L’enfant sort des eaux et s’avance derrière le dauphin rose, lequel, entre les troncs des gommiers, évolue rapide et audacieux, suivant un sillon dont il ne sait où il le mènera. L’enfant sent sur sa face les gouttelettes de rosée. Tout son corps humide tremble de sueur, et ses pas sont de plus en plus lents. Épuisé, il est peu à peu semé par le dauphin, tout seul, perdu au milieu de la forêt, sans âme qui vive en vue, sans personne à qui crier « au secours ! » Le dauphin avance au loin alerte et primesautier, et sa marche sautillante est déjà orientée par la musique séductrice de la vielle, de la guitare et du tambour, et bercée par les ordres donnés par le maestro qui ordonne les figures du quadrille. Promenade des amoureux ; en arrière ; galop ; on s’effleure ; oh le train, il bouge plus ; oh la pluie, elle est passée ; oh le serpent, pfuit !…

L’anaconda géant s’immobilise devant l’enfant et lui barre le chemin. Il ne peut poursuivre son voyage sans l’affronter, sans lui passer par-dessus.

« Vous avez une raison et de l’argent pour poursuivre votre chemin ? », lui demande l’anaconda.

« Je pense qu’il vaut mieux avancer que rester ici à l’arrêt au milieu de la brousse », déclare l’enfant.

« Sol piétiné ne fait pas d’herbe » — c’est le conseil de l’anaconda.

« Ce serait folie que d’attendre la tombée de la nuit pour faire l’éloge de la beauté du jour » — c’est la réplique de l’enfant.

« Pourquoi serait-ce folie si tout le monde attend la venue de la mort pour faire l’éloge du miracle qu’est la vie ? », rétorque l’anaconda.

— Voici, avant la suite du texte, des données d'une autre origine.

(** C9 (amended). There is no per-strategy lease.  Every activation of an
    existing strategy sends one job to the queue, also when the strategy is
    already active, and a worker with a free slot starts the job at the
    head of the queue whatever is in flight: after two activations of one
    strategy and two starts, with two free workers, two jobs of that
    strategy are in flight together and nothing has gone back to the
    queue. *)
Theorem no_lease_between_jobs (str : uuid -> string) (strategy_id user : uuid)
    (sys : Dispatch.System) (st : Strategy.t) :
  List.find (Dispatch.owned_by strategy_id user) (strategies (Dispatch.store sys))
    = Some st ->
  Dispatch.queue sys = [] ->
  (length (Dispatch.running sys) + 2 <= Dispatch.workers sys)%nat ->
  exists sys' : Dispatch.System,
    Dispatch.run str [Dispatch.Activate strategy_id user;
                      Dispatch.Activate strategy_id user;
                      Dispatch.Start; Dispatch.Start] sys = Some sys' /\
    Dispatch.running sys' =
      (Dispatch.running sys ++ [str strategy_id; str strategy_id])%list /\
    Dispatch.queue sys' = [] /\
    (2 <= Dispatch.in_flight (str strategy_id) sys')%nat.
Proof.
  intros Hfind Hq Hfree.
  pose proof (activate_keeps_strategy _ _ _ _ Hfind) as Hfind'.
  cbn [Dispatch.run Dispatch.step]. unfold Dispatch.activate_strategy at 1.
  rewrite Hfind. cbn [Dispatch.run Dispatch.step].
  unfold Dispatch.activate_strategy at 1. cbn [Dispatch.store].
  rewrite Hfind'. cbn [Dispatch.run Dispatch.step Dispatch.queue].
  rewrite Hq. cbn [app].
  unfold Dispatch.worker_start at 1. cbn [Dispatch.queue Dispatch.running Dispatch.workers].
  destruct (Nat.ltb_spec (length (Dispatch.running sys)) (Dispatch.workers sys))
    as [_ | Hge]; [| lia].
  cbn [Dispatch.run Dispatch.step].
  unfold Dispatch.worker_start at 1. cbn [Dispatch.queue Dispatch.running Dispatch.workers].
  rewrite length_app. cbn [length].
  destruct (Nat.ltb_spec (length (Dispatch.running sys) + 1) (Dispatch.workers sys))
    as [_ | Hge]; [| lia].
  eexists. split; [reflexivity |]. cbn [Dispatch.running Dispatch.queue].
  assert (E : ((Dispatch.running sys ++ [str strategy_id]) ++ [str strategy_id])%list
              = (Dispatch.running sys ++ [str strategy_id; str strategy_id])%list).
  { rewrite <- app_assoc. reflexivity. }
  split; [exact E |]. split; [reflexivity |].
  unfold Dispatch.in_flight. cbn [Dispatch.running].
  rewrite E, List.filter_app, length_app. cbn [List.filter].
  rewrite String.eqb_refl. cbn [length]. lia.
Qed.

Lemma no_lease_between_jobs_witness :
  exists sys' : Dispatch.System,
    Dispatch.run demo_str [Dispatch.Activate 1%N 3%N; Dispatch.Activate 1%N 3%N;
                           Dispatch.Start; Dispatch.Start]
                 (idle_pool (demo_db "momentum" false)) = Some sys' /\
    Dispatch.running sys' = [strategy_uuid_str; strategy_uuid_str] /\
    Dispatch.queue sys' = [] /\
    (2 <= Dispatch.in_flight strategy_uuid_str sys')%nat.
Proof.
  refine (no_lease_between_jobs demo_str 1%N 3%N (idle_pool (demo_db "momentum" false))
            (demo_strategy "momentum" false) eq_refl eq_refl _).
  vm_compute. lia.
Defined.

(** C9 as stated fails.  From two idle workers and an empty queue, two
    activations of the same strategy followed by two worker starts leave
    two tasks of that strategy in flight together; the second was not
    requeued. *)
Lemma two_jobs_of_one_strategy_in_flight :
  let db := demo_db "momentum" false in
  let sys := {| Dispatch.store := Dispatch.set_active 1%N 3%N (Dispatch.set_active 1%N 3%N db);
                Dispatch.queue := [];
                Dispatch.running := [strategy_uuid_str; strategy_uuid_str];
                Dispatch.workers := 2 |} in
  Dispatch.mutual_exclusion (idle_pool db) /\
  Dispatch.run demo_str [Dispatch.Activate 1%N 3%N; Dispatch.Activate 1%N 3%N;
                         Dispatch.Start; Dispatch.Start] (idle_pool db) = Some sys /\
  Dispatch.in_flight strategy_uuid_str sys = 2%nat /\
  ~ Dispatch.mutual_exclusion sys.
Proof.
  cbv zeta. split; [| split; [| split]].
  - intros job. cbn. lia.
  - reflexivity.
  - reflexivity.
  - intros H. specialize (H strategy_uuid_str). vm_compute in H. lia.
Qed.

(** * Properties of the rest of the engine *)

(** ** What a signal check can emit *)

Lemma latest_close_in (closes : list Q) :
  (0 < length closes)%nat -> In (latest_close closes) closes.
Proof.
  intros H. unfold latest_close.
  induction closes as [| c [| d rest] IH]; cbn in *; [lia | now left |].
  right. apply IH. lia.
Qed.

Lemma momentum_body_some (w : World) (lib : Talib) (strategy : Strategy.t)
    (sig : Signal.t) :
  momentum_body w lib strategy = Ok (Some sig) ->
  exists (bars : list Bar.t) (closes : list Q) (side : string),
    get_bars w (dict_get (Strategy.parameters strategy) "symbol" (JStr "AAPL")) "1D" 100
      = Ok bars /\
    (50 <= length bars)%nat /\
    closes_of bars = Ok closes /\
    (side = "BUY" \/ side = "SELL") /\
    sig = intent_of strategy side (latest_close closes).
Proof.
  unfold momentum_body.
  destruct (get_bars w _ "1D" 100) as [bars | e]; cbn [rbind]; [| discriminate].
  destruct (Nat.ltb_spec (length bars) 50) as [Hlt | Hge]; [discriminate |].
  destruct (closes_of bars) as [closes | e] eqn:Hcloses; cbn [rbind]; [| discriminate].
  destruct (MACD lib closes 12 26 9) as [[macd signal] hist].
  unfold index_last, latest_close.
  destruct (last (RSI lib closes 14)) as [r |]; cbn [rbind]; [| discriminate].
  destruct (last macd) as [m |]; cbn [rbind]; [| discriminate].
  destruct (last signal) as [sg |]; cbn [rbind]; [| discriminate].
  destruct (last closes) as [c |] eqn:Hc; cbn [rbind]; [| discriminate].
  intros H. exists bars, closes. rewrite Hc.
  destruct (flt r (Some 30%Q) && flt sg m).
  - exists "BUY". inversion H. repeat split; auto.
  - destruct (flt (Some 70%Q) r && flt m sg); [| discriminate].
    exists "SELL". inversion H. repeat split; auto.
Qed.

Lemma mean_reversion_body_some (w : World) (lib : Talib) (strategy : Strategy.t)
    (sig : Signal.t) :
  mean_reversion_body w lib strategy = Ok (Some sig) ->
  exists (bars : list Bar.t) (closes : list Q) (side : string),
    get_bars w (dict_get (Strategy.parameters strategy) "symbol" (JStr "AAPL")) "1D" 50
      = Ok bars /\
    (20 <= length bars)%nat /\
    closes_of bars = Ok closes /\
    (side = "BUY" \/ side = "SELL") /\
    sig = intent_of strategy side (latest_close closes).
Proof.
  unfold mean_reversion_body.
  destruct (get_bars w _ "1D" 50) as [bars | e]; cbn [rbind]; [| discriminate].
  destruct (Nat.ltb_spec (length bars) 20) as [Hlt | Hge]; [discriminate |].
  destruct (closes_of bars) as [closes | e] eqn:Hcloses; cbn [rbind]; [| discriminate].
  destruct (BBANDS lib closes 20 2 2) as [[upper middle] lower].
  unfold index_last, latest_close.
  destruct (last closes) as [c |] eqn:Hc; cbn [rbind]; [| discriminate].
  destruct (last upper) as [u |]; cbn [rbind]; [| discriminate].
  destruct (last lower) as [l |]; cbn [rbind]; [| discriminate].
  destruct (last middle) as [m |]; cbn [rbind]; [| discriminate].
  intros H. exists bars, closes. rewrite Hc.
  destruct (flt (Some c) l).
  - exists "BUY". inversion H. repeat split; auto.
  - destruct (flt u (Some c)); [| discriminate].
    exists "SELL". inversion H. repeat split; auto.
Qed.

(** X1. An intent is never made up: whenever the check selected for a
    strategy returns one, the strategy type is momentum or mean reversion,
    the indicator library was importable, the provider answered with at
    least the minimum number of bars of that check, all with a usable
    close; the side is BUY or SELL, symbol and quantity are the strategy's
    parameters (AAPL and 10 when absent), and the price is the last close
    of that answer. *)
Theorem emitted_intent_is_grounded (w : World) (strategy : Strategy.t) (sig : Signal.t) :
  check_signal w strategy = Some sig ->
  exists (lib : Talib) (limit least : nat) (bars : list Bar.t) (closes : list Q)
         (side : string),
    talib w = Some lib /\
    ((Strategy.strategy_type strategy = "momentum" /\ limit = 100%nat /\ least = 50%nat) \/
     (Strategy.strategy_type strategy = "mean_reversion" /\ limit = 50%nat /\ least = 20%nat)) /\
    get_bars w (dict_get (Strategy.parameters strategy) "symbol" (JStr "AAPL")) "1D" limit
      = Ok bars /\
    (least <= length bars)%nat /\
    closes_of bars = Ok closes /\
    (side = "BUY" \/ side = "SELL") /\
    sig = intent_of strategy side (latest_close closes) /\
    In (Signal.price sig) closes.
Proof.
  unfold check_signal, _check_momentum_signal, _check_mean_reversion_signal.
  destruct (String.eqb_spec (Strategy.strategy_type strategy) "momentum") as [Ht | _].
  - destruct (talib w) as [lib |]; [| discriminate].
    destruct (momentum_body w lib strategy) as [[s |] | e] eqn:Hbody; cbn [or_none];
      try discriminate.
    intros H. inversion H; subst s.
    destruct (momentum_body_some _ _ _ _ Hbody)
      as (bars & closes & side & Hbars & Hlen & Hcloses & Hside & ->).
    exists lib, 100%nat, 50%nat, bars, closes, side.
    repeat split; auto.
    cbn [intent_of Signal.price]. apply latest_close_in.
    rewrite (closes_of_length _ _ Hcloses). lia.
  - destruct (String.eqb_spec (Strategy.strategy_type strategy) "mean_reversion")
      as [Ht | _]; [| discriminate].
    destruct (talib w) as [lib |]; [| discriminate].
    destruct (mean_reversion_body w lib strategy) as [[s |] | e] eqn:Hbody; cbn [or_none];
      try discriminate.
    intros H. inversion H; subst s.
    destruct (mean_reversion_body_some _ _ _ _ Hbody)
      as (bars & closes & side & Hbars & Hlen & Hcloses & Hside & ->).
    exists lib, 50%nat, 20%nat, bars, closes, side.
    repeat split; auto.
    cbn [intent_of Signal.price]. apply latest_close_in.
    rewrite (closes_of_length _ _ Hcloses). lia.
Qed.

« Je jouis moi aussi tout comme vous d’entendement : je ne me considère ni inférieur ni plus faible », proteste l’enfant.

« Mais qui possède selon vous le pouvoir sur la forêt et sur les eaux ? », lui demande l’anaconda.

« Celui qui me fera marcher comme le dauphin rose, les pieds nus », lui répond l’enfant.

L’anaconda géant ne titube pas. Enfant malin et rebelle, il va me tuer, pense-t-il, et il décide. Il l’avale d’une seule bouchée.

Bouleversé, l’enfant se réveillait chez lui. Ses yeux tâtonnent le visage fatigué de sa mère et essuient, dans l’ouverture de la fenêtre, les paupières ouvertes de l’aurore.